EXERCISE DIRECTIONS:
Say how many lines of the listing below hold the string "discriminate", and say nothing else.

DATA SUPPLIED:
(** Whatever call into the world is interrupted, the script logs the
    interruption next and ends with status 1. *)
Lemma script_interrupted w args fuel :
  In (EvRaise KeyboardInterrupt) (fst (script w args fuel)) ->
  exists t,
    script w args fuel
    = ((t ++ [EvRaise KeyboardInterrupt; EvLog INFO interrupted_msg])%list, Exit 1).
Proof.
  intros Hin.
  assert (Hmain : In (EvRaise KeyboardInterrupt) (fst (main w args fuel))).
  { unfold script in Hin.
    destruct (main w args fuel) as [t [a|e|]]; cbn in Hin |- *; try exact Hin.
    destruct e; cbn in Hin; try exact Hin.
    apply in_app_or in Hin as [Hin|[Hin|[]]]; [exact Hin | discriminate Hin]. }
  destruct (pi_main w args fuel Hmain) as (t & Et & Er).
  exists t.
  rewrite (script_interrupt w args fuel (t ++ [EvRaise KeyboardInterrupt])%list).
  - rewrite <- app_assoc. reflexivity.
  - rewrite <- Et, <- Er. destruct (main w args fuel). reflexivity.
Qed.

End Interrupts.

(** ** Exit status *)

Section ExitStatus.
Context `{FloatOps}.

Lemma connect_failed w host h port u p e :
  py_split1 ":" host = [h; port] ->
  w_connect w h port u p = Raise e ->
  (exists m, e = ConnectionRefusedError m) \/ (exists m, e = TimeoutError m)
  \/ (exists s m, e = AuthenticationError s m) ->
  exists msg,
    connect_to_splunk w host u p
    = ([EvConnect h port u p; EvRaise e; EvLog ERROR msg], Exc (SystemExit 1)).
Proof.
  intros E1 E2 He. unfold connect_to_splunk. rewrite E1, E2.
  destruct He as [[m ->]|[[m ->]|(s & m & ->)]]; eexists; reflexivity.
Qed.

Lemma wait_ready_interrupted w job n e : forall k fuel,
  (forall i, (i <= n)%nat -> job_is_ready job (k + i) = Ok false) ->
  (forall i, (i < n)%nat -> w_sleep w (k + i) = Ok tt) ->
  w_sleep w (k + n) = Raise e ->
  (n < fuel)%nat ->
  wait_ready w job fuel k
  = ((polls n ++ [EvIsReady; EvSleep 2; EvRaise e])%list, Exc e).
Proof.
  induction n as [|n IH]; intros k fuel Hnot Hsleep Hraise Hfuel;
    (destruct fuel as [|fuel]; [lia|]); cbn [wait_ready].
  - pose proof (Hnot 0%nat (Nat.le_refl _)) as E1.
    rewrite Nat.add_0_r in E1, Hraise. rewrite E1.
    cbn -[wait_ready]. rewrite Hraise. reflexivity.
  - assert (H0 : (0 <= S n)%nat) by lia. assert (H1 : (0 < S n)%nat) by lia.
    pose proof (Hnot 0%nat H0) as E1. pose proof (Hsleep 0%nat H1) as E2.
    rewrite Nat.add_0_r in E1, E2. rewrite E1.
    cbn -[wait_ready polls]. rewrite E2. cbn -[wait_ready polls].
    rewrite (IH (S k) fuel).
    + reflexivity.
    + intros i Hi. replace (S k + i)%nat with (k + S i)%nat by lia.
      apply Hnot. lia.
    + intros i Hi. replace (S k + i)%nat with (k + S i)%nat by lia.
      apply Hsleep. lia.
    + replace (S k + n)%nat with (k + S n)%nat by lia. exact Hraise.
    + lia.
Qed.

...

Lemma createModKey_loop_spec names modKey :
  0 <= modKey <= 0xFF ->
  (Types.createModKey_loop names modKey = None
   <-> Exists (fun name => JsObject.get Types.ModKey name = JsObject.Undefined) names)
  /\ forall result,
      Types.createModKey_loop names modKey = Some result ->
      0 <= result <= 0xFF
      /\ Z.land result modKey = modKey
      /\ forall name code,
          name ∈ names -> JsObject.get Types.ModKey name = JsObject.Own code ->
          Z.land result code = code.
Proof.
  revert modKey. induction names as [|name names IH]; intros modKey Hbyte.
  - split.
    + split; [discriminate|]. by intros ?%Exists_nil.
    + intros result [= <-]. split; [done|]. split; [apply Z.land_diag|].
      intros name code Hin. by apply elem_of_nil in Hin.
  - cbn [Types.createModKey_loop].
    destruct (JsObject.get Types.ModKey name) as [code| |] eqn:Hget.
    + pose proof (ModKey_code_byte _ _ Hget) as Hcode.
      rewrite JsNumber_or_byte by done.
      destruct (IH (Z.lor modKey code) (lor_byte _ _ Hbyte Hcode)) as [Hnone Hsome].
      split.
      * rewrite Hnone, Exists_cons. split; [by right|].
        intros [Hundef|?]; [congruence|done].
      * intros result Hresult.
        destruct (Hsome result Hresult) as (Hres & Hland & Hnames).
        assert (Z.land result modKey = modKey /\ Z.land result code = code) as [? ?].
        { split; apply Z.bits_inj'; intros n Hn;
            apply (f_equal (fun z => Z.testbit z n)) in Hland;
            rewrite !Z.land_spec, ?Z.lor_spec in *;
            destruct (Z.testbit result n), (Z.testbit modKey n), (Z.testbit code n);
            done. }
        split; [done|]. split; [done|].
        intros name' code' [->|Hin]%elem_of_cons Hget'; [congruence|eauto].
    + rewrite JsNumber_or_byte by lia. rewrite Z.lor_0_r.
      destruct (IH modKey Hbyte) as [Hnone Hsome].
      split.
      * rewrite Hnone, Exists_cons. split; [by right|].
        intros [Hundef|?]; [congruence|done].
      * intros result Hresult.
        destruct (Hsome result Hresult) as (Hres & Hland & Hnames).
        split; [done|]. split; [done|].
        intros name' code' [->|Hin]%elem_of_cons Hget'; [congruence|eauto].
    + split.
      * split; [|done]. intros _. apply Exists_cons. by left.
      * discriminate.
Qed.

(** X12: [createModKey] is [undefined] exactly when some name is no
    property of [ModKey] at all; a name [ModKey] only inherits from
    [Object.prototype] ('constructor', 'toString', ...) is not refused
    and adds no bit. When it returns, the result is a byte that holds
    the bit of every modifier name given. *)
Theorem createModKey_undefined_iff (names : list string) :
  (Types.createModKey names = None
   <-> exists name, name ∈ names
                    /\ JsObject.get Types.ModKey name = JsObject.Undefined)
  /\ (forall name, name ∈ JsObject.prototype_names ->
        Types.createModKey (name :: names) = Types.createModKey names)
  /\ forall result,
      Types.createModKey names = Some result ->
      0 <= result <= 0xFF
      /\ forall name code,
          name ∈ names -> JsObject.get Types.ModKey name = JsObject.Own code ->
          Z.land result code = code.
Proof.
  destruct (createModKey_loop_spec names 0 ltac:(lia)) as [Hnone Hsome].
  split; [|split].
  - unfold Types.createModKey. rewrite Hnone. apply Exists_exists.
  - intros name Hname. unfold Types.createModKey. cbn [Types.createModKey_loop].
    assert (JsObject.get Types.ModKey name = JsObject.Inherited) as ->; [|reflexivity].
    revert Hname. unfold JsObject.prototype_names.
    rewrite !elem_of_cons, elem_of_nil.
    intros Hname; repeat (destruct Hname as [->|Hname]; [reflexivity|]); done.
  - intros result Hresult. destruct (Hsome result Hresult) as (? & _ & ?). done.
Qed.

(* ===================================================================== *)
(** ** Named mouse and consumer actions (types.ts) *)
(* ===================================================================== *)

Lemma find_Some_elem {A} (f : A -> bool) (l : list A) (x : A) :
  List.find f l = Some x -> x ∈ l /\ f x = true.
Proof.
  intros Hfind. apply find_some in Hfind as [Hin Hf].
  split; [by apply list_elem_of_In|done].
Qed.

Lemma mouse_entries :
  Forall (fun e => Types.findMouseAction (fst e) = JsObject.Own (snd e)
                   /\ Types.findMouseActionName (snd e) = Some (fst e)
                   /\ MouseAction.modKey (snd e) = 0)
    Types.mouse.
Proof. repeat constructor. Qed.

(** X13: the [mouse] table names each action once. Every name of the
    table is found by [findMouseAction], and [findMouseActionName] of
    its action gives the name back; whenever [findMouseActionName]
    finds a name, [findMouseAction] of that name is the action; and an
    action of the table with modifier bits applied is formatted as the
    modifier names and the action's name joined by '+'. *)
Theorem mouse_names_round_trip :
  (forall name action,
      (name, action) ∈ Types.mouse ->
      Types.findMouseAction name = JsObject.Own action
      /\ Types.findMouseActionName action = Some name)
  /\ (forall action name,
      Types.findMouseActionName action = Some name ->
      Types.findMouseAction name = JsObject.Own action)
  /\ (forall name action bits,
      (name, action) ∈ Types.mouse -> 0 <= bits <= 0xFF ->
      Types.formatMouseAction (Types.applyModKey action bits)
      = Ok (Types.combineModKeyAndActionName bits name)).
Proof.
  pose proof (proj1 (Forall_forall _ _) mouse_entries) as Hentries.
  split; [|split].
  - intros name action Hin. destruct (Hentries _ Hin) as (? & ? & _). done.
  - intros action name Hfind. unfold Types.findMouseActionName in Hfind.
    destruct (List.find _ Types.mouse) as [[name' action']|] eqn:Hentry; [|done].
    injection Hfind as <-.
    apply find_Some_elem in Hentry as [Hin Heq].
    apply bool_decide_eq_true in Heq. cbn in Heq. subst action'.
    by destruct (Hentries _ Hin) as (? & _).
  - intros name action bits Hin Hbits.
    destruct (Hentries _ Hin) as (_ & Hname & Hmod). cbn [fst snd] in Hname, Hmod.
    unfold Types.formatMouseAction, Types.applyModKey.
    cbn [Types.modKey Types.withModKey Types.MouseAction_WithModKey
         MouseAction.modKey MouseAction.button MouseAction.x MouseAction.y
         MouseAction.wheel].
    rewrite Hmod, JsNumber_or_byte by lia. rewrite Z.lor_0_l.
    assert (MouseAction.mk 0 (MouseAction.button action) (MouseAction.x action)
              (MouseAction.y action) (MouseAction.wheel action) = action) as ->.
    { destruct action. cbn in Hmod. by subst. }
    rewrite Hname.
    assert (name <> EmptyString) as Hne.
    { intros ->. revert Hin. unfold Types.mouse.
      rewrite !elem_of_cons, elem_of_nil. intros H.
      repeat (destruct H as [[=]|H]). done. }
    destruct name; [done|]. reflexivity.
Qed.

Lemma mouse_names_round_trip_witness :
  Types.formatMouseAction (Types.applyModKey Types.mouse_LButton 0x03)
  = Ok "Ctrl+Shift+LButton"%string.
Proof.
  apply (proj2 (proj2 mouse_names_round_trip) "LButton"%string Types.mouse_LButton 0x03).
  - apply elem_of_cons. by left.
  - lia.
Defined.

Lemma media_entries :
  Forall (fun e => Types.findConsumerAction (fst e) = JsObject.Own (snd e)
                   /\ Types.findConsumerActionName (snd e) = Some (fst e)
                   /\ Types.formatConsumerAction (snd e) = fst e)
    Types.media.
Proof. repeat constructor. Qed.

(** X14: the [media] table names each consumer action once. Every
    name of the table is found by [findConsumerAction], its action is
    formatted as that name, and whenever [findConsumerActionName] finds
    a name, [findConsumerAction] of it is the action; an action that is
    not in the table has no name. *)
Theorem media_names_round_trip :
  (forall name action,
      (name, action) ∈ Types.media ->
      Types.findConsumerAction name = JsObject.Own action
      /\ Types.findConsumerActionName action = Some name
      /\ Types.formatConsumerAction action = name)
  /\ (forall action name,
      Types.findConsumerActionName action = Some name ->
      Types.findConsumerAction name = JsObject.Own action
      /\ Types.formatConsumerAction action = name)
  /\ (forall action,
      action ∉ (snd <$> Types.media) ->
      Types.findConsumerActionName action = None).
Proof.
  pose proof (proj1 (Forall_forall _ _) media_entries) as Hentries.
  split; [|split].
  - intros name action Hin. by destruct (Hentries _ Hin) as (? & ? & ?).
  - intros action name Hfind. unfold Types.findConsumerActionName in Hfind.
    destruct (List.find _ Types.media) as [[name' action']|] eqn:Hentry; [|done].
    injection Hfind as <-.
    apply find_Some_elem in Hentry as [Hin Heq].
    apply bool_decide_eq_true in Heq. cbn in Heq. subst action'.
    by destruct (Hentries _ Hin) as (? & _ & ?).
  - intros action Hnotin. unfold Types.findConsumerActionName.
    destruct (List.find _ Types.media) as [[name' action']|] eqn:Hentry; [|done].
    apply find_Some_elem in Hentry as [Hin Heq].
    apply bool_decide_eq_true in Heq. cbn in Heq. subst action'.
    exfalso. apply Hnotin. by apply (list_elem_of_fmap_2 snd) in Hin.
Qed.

FINISHED EXERCISE:
3